What is being asked → Between the line containing "(* ===== verification/Metrics.v ===== *)" and the line containing "(** [Add(1)] on an [atomic.Int64] wraps. *)" lies a run of lines; give that run again exactly, with both of those lines, and nothing else from the entries below.

━━━━━ Provided records

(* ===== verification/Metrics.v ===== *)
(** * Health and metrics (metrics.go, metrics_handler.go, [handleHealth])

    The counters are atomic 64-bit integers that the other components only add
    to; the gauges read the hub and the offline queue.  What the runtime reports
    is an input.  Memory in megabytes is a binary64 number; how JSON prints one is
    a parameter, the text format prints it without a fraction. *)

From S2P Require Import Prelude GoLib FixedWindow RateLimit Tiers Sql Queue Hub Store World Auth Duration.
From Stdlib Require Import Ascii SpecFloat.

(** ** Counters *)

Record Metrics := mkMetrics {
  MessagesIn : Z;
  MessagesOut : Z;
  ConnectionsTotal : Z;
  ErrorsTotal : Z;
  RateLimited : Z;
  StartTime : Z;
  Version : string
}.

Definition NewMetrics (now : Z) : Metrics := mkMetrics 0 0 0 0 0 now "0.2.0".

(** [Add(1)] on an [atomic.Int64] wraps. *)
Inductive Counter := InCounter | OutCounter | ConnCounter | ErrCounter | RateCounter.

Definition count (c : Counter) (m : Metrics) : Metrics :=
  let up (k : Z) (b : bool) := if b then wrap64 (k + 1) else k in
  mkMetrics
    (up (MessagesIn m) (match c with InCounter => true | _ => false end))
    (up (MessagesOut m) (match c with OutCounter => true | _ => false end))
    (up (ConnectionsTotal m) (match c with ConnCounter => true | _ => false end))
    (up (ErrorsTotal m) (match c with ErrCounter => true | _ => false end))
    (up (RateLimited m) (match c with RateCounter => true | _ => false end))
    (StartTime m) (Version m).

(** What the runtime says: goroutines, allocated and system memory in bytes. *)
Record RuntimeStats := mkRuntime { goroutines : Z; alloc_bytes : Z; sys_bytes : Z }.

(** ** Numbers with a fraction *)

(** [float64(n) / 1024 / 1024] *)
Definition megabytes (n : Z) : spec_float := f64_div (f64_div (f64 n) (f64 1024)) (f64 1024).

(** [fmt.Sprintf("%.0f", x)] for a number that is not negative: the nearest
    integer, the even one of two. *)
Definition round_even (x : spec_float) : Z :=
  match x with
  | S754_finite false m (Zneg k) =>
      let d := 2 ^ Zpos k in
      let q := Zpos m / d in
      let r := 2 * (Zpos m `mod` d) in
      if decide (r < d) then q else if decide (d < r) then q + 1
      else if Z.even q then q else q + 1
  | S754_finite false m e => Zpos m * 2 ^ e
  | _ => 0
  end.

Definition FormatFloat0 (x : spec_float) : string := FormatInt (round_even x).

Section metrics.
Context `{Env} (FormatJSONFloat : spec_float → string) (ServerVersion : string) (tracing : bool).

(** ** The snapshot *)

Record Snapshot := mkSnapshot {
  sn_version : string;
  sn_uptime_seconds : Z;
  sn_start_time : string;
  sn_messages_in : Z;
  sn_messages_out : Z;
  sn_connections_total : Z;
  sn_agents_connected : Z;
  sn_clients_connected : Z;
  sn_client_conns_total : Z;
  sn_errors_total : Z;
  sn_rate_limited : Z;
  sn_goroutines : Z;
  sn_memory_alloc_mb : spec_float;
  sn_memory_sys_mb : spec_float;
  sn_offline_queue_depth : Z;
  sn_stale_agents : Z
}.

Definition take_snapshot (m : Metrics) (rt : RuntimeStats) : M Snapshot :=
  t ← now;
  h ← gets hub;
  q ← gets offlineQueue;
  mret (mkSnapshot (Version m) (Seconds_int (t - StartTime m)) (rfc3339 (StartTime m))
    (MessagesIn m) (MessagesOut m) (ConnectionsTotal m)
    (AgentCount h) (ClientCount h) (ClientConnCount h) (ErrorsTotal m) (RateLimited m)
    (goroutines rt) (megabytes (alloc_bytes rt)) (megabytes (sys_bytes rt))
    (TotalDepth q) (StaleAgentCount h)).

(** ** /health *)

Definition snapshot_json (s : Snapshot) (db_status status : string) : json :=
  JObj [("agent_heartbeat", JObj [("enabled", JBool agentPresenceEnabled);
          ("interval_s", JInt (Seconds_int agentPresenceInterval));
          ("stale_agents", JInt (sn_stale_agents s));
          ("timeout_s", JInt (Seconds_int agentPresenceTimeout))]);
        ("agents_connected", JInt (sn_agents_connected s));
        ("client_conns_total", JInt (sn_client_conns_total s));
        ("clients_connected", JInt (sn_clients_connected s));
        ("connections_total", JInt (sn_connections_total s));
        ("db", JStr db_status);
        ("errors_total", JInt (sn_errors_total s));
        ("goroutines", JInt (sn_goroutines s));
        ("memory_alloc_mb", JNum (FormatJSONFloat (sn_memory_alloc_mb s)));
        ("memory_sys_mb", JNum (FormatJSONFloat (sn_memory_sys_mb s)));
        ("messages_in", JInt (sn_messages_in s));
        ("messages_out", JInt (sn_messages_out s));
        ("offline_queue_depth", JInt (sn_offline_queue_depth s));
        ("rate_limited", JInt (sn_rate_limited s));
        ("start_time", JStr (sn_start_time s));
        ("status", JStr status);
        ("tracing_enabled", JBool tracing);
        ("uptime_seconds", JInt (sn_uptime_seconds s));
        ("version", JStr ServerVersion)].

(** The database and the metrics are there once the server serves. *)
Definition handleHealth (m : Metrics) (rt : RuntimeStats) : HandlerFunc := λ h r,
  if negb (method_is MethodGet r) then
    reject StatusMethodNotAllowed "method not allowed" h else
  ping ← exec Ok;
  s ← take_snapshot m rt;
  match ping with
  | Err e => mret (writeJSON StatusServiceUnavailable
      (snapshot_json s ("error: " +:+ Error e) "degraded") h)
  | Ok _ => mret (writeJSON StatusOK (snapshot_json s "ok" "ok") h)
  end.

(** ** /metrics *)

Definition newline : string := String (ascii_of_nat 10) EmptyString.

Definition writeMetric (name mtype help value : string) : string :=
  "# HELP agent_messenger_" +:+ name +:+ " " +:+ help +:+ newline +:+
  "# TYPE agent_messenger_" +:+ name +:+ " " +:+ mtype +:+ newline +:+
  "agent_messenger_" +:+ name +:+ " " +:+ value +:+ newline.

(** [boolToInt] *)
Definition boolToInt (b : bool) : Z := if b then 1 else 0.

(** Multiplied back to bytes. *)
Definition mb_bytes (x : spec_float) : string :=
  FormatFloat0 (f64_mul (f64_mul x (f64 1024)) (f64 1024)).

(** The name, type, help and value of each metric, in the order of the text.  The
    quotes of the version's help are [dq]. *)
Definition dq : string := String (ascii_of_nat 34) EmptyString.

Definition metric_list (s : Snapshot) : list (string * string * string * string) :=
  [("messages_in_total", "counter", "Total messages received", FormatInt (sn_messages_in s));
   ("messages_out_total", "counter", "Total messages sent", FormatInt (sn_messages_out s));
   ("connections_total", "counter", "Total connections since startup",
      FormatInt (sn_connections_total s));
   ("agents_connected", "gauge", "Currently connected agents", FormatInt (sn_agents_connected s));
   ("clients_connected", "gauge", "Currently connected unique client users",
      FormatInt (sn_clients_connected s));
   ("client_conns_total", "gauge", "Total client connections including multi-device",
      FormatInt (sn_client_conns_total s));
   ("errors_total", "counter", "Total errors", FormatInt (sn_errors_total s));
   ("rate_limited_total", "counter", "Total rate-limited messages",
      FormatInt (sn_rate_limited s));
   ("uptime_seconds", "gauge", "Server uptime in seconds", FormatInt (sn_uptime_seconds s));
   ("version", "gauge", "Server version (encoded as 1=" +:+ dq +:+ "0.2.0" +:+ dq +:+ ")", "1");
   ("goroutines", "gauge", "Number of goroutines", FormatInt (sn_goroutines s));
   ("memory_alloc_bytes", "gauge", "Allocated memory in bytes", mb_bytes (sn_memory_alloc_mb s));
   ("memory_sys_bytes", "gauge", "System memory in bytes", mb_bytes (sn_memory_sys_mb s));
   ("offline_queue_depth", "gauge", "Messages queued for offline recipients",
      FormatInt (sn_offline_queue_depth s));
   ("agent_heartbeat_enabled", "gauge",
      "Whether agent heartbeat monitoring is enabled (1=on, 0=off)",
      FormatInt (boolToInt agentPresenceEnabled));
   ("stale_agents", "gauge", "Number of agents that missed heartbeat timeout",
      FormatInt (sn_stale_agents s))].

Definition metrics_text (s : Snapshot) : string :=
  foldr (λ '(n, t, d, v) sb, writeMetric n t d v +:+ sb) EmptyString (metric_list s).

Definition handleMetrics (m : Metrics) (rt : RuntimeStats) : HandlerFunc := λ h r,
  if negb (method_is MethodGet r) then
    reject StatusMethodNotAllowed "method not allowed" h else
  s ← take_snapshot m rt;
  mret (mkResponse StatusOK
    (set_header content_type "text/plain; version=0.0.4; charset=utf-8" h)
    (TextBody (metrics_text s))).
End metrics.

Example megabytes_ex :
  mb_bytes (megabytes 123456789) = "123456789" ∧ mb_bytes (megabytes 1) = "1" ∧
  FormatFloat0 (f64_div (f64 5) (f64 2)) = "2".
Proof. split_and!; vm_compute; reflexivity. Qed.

━━━━━━━━━━
━━━━━ Provided records

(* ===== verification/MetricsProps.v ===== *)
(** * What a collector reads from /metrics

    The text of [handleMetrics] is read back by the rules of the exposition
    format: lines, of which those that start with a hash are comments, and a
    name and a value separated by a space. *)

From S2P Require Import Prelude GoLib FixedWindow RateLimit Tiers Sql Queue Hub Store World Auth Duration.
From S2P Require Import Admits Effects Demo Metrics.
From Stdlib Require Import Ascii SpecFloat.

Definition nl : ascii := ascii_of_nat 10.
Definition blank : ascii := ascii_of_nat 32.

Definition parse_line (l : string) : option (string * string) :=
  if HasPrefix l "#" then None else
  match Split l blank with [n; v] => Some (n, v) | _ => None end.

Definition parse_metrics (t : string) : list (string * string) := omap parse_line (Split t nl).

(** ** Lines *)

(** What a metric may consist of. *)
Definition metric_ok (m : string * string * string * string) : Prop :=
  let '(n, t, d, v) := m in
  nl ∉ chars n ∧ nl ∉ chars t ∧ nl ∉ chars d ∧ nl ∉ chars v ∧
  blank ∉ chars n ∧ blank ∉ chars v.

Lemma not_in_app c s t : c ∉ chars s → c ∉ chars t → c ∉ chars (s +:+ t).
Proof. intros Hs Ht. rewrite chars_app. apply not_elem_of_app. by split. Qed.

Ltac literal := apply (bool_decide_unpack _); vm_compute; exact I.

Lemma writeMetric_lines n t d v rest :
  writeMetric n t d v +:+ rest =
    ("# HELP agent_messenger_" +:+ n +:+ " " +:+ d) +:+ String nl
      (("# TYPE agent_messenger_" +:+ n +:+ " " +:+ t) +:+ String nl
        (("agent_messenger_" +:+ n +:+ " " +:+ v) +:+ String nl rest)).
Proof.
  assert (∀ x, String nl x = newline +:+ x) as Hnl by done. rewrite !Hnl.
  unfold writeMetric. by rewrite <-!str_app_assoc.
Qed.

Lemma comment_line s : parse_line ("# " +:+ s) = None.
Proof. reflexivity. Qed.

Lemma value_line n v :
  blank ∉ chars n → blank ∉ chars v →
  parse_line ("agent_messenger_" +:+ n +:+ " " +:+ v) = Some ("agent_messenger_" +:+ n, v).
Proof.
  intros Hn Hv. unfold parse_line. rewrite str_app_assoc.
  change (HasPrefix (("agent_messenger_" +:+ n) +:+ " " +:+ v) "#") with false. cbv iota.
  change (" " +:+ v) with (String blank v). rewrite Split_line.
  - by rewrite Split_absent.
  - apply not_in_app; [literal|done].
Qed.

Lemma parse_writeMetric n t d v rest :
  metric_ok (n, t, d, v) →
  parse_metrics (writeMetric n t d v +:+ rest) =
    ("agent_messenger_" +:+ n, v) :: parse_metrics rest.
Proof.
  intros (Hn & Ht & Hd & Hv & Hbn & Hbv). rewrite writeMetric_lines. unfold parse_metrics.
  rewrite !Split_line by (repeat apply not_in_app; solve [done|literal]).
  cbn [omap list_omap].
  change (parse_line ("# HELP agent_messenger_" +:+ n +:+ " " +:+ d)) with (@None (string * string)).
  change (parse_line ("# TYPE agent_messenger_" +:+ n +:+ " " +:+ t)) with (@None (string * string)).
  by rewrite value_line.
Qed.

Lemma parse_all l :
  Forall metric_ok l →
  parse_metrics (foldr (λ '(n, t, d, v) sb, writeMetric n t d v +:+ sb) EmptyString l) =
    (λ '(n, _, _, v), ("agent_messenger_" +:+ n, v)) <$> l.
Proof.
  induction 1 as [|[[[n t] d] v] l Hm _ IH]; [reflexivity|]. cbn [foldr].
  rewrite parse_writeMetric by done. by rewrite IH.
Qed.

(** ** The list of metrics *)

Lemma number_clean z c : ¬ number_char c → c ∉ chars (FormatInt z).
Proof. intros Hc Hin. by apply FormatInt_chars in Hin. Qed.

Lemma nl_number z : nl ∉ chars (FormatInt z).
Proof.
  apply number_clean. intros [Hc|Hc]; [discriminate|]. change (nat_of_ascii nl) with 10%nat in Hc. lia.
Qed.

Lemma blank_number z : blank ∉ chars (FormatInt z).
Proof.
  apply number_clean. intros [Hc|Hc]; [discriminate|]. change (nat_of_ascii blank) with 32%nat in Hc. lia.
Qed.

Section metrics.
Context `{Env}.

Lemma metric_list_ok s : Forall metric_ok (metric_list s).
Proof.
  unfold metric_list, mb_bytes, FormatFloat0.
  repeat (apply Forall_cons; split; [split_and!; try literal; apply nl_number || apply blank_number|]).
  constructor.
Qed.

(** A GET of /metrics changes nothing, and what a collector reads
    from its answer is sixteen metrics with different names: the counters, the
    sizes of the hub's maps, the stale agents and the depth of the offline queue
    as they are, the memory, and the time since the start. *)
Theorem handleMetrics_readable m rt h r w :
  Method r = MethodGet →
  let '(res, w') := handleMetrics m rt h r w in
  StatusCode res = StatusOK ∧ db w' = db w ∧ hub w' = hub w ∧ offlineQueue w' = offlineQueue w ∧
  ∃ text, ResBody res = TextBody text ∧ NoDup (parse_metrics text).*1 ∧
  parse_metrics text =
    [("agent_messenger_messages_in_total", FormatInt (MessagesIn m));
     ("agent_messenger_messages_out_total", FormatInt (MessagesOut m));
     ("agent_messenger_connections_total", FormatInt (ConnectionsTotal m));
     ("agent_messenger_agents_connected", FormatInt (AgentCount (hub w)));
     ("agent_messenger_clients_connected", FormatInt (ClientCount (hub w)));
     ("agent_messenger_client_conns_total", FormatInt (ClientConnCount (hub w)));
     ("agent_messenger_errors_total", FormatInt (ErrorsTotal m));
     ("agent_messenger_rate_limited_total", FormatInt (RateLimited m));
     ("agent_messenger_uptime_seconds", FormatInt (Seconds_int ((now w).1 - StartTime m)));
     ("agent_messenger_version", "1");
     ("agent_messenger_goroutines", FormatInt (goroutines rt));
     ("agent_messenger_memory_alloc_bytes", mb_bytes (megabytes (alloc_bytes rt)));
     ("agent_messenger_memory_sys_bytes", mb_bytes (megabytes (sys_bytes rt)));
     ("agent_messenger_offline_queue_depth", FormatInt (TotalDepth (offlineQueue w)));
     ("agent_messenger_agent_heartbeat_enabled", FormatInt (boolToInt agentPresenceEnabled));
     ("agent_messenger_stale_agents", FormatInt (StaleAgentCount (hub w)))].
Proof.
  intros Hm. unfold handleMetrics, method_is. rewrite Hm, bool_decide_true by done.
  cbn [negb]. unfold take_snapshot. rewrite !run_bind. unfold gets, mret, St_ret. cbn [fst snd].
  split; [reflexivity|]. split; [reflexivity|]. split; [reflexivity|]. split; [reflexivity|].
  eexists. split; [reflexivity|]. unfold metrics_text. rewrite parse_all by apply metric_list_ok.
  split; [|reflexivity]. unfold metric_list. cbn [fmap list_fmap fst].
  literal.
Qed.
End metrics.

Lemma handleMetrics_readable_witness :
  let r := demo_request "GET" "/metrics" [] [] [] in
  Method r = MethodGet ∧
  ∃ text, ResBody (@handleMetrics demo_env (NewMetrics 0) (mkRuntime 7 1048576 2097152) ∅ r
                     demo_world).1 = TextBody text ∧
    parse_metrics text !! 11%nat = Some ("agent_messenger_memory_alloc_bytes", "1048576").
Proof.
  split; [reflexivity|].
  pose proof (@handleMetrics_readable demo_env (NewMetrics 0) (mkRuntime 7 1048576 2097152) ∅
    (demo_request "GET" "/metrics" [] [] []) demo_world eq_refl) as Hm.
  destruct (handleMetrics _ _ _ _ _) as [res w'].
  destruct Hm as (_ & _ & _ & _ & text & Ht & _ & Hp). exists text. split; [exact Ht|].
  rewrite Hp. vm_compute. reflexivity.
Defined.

━━━━━━━━━━
━━━━━ Provided records

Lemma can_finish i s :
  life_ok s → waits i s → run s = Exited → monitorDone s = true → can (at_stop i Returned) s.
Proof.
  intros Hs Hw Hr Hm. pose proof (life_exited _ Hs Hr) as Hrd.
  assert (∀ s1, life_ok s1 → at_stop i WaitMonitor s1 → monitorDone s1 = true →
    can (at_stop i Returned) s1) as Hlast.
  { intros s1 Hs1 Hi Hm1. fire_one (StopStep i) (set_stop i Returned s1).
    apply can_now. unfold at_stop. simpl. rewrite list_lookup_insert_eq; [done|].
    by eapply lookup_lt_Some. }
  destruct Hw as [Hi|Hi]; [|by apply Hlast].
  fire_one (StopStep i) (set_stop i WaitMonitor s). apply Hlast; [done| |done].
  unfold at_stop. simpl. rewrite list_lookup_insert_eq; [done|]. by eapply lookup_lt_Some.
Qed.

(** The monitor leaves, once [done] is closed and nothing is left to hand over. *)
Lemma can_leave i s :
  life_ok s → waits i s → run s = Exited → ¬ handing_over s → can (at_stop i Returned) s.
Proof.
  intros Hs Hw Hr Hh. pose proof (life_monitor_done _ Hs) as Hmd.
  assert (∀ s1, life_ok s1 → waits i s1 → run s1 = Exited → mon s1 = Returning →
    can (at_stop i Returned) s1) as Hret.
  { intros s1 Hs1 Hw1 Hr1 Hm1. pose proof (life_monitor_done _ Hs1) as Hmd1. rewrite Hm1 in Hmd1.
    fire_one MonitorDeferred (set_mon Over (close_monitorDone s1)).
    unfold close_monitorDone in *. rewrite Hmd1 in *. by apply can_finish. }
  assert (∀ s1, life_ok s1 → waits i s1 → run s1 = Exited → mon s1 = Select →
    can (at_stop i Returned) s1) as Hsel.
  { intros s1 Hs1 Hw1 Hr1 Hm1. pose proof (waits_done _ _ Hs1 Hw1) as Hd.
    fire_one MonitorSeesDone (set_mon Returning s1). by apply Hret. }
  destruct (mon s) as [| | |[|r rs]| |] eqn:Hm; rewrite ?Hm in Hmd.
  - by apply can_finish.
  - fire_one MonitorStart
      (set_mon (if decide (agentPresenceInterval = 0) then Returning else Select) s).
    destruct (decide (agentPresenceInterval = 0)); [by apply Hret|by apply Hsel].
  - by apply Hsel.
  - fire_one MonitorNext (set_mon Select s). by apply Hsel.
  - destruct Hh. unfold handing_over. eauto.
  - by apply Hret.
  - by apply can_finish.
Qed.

━━━━━━━━━━

Response to this task →
(* ===== verification/Metrics.v ===== *)
(** * Health and metrics (metrics.go, metrics_handler.go, [handleHealth])

    The counters are atomic 64-bit integers that the other components only add
    to; the gauges read the hub and the offline queue.  What the runtime reports
    is an input.  Memory in megabytes is a binary64 number; how JSON prints one is
    a parameter, the text format prints it without a fraction. *)

From S2P Require Import Prelude GoLib FixedWindow RateLimit Tiers Sql Queue Hub Store World Auth Duration.
From Stdlib Require Import Ascii SpecFloat.

(** ** Counters *)

Record Metrics := mkMetrics {
  MessagesIn : Z;
  MessagesOut : Z;
  ConnectionsTotal : Z;
  ErrorsTotal : Z;
  RateLimited : Z;
  StartTime : Z;
  Version : string
}.

Definition NewMetrics (now : Z) : Metrics := mkMetrics 0 0 0 0 0 now "0.2.0".

(** [Add(1)] on an [atomic.Int64] wraps. *)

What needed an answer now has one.